=== Data under study ===

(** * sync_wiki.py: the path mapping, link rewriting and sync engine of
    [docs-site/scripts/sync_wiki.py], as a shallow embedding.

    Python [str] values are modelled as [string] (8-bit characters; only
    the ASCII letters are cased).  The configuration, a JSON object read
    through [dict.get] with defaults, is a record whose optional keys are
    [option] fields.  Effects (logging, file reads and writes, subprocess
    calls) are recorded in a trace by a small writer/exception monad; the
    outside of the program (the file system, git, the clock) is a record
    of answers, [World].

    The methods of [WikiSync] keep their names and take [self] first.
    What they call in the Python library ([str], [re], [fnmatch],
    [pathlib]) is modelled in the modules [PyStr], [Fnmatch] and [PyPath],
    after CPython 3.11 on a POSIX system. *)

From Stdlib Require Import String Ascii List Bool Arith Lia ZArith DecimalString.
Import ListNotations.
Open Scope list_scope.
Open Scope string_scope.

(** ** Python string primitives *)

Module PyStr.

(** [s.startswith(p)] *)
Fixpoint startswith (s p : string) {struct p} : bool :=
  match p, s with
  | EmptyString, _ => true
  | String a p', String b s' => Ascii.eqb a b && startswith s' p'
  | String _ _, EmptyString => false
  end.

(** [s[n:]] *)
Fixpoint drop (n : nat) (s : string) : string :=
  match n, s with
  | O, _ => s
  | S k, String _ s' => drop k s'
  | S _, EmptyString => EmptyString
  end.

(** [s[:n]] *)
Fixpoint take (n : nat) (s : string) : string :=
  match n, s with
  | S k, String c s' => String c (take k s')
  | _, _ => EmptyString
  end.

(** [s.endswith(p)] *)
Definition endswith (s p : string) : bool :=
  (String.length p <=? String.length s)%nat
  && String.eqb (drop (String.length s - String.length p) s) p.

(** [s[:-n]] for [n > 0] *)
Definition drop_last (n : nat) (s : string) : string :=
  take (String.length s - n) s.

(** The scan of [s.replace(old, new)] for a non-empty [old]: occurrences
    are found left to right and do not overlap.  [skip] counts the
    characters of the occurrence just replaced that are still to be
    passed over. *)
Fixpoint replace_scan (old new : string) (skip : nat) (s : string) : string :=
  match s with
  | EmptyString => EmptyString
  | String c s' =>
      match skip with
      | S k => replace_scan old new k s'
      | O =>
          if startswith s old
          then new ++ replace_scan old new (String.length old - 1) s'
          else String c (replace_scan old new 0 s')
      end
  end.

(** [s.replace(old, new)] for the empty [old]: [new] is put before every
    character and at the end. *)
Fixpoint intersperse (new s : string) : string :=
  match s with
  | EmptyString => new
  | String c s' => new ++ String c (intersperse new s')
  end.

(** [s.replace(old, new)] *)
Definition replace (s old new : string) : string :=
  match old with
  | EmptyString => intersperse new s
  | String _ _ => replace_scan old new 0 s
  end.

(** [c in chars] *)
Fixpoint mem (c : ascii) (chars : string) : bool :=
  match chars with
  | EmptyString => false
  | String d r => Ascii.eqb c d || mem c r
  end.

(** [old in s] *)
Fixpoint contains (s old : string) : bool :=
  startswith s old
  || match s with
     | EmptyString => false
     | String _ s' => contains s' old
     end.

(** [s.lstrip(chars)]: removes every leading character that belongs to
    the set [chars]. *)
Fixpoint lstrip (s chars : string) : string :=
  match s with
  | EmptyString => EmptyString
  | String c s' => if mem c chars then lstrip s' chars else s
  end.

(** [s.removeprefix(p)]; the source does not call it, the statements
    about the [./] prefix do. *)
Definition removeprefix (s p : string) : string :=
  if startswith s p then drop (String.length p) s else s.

---

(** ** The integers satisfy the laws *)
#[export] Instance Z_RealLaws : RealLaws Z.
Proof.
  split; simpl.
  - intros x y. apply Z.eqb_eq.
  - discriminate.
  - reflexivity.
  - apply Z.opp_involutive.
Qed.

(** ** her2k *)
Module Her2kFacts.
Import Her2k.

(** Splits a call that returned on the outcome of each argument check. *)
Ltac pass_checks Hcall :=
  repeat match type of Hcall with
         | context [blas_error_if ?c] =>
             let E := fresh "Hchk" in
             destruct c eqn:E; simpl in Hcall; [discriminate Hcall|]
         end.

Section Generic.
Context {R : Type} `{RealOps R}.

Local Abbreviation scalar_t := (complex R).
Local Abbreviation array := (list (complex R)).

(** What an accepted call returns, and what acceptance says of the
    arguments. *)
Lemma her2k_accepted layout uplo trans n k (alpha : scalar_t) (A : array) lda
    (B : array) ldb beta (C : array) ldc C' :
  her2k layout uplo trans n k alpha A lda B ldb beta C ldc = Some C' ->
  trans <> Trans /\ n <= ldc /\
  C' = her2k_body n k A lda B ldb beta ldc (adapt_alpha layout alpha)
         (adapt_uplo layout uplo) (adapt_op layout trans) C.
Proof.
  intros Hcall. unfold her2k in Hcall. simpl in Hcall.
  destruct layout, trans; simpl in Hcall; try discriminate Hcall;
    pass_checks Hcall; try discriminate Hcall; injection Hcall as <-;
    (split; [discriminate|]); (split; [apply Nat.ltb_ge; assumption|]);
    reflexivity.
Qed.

=== The task ===
I'd like the lines above from the one with "(** [c in chars] *)" up to and including the one with "if startswith s p" copied exactly, with no other lines.

=== Answer to the exercise ===
(** [c in chars] *)
Fixpoint mem (c : ascii) (chars : string) : bool :=
  match chars with
  | EmptyString => false
  | String d r => Ascii.eqb c d || mem c r
  end.

(** [old in s] *)
Fixpoint contains (s old : string) : bool :=
  startswith s old
  || match s with
     | EmptyString => false
     | String _ s' => contains s' old
     end.

(** [s.lstrip(chars)]: removes every leading character that belongs to
    the set [chars]. *)
Fixpoint lstrip (s chars : string) : string :=
  match s with
  | EmptyString => EmptyString
  | String c s' => if mem c chars then lstrip s' chars else s
  end.

(** [s.removeprefix(p)]; the source does not call it, the statements
    about the [./] prefix do. *)
Definition removeprefix (s p : string) : string :=
  if startswith s p then drop (String.length p) s else s.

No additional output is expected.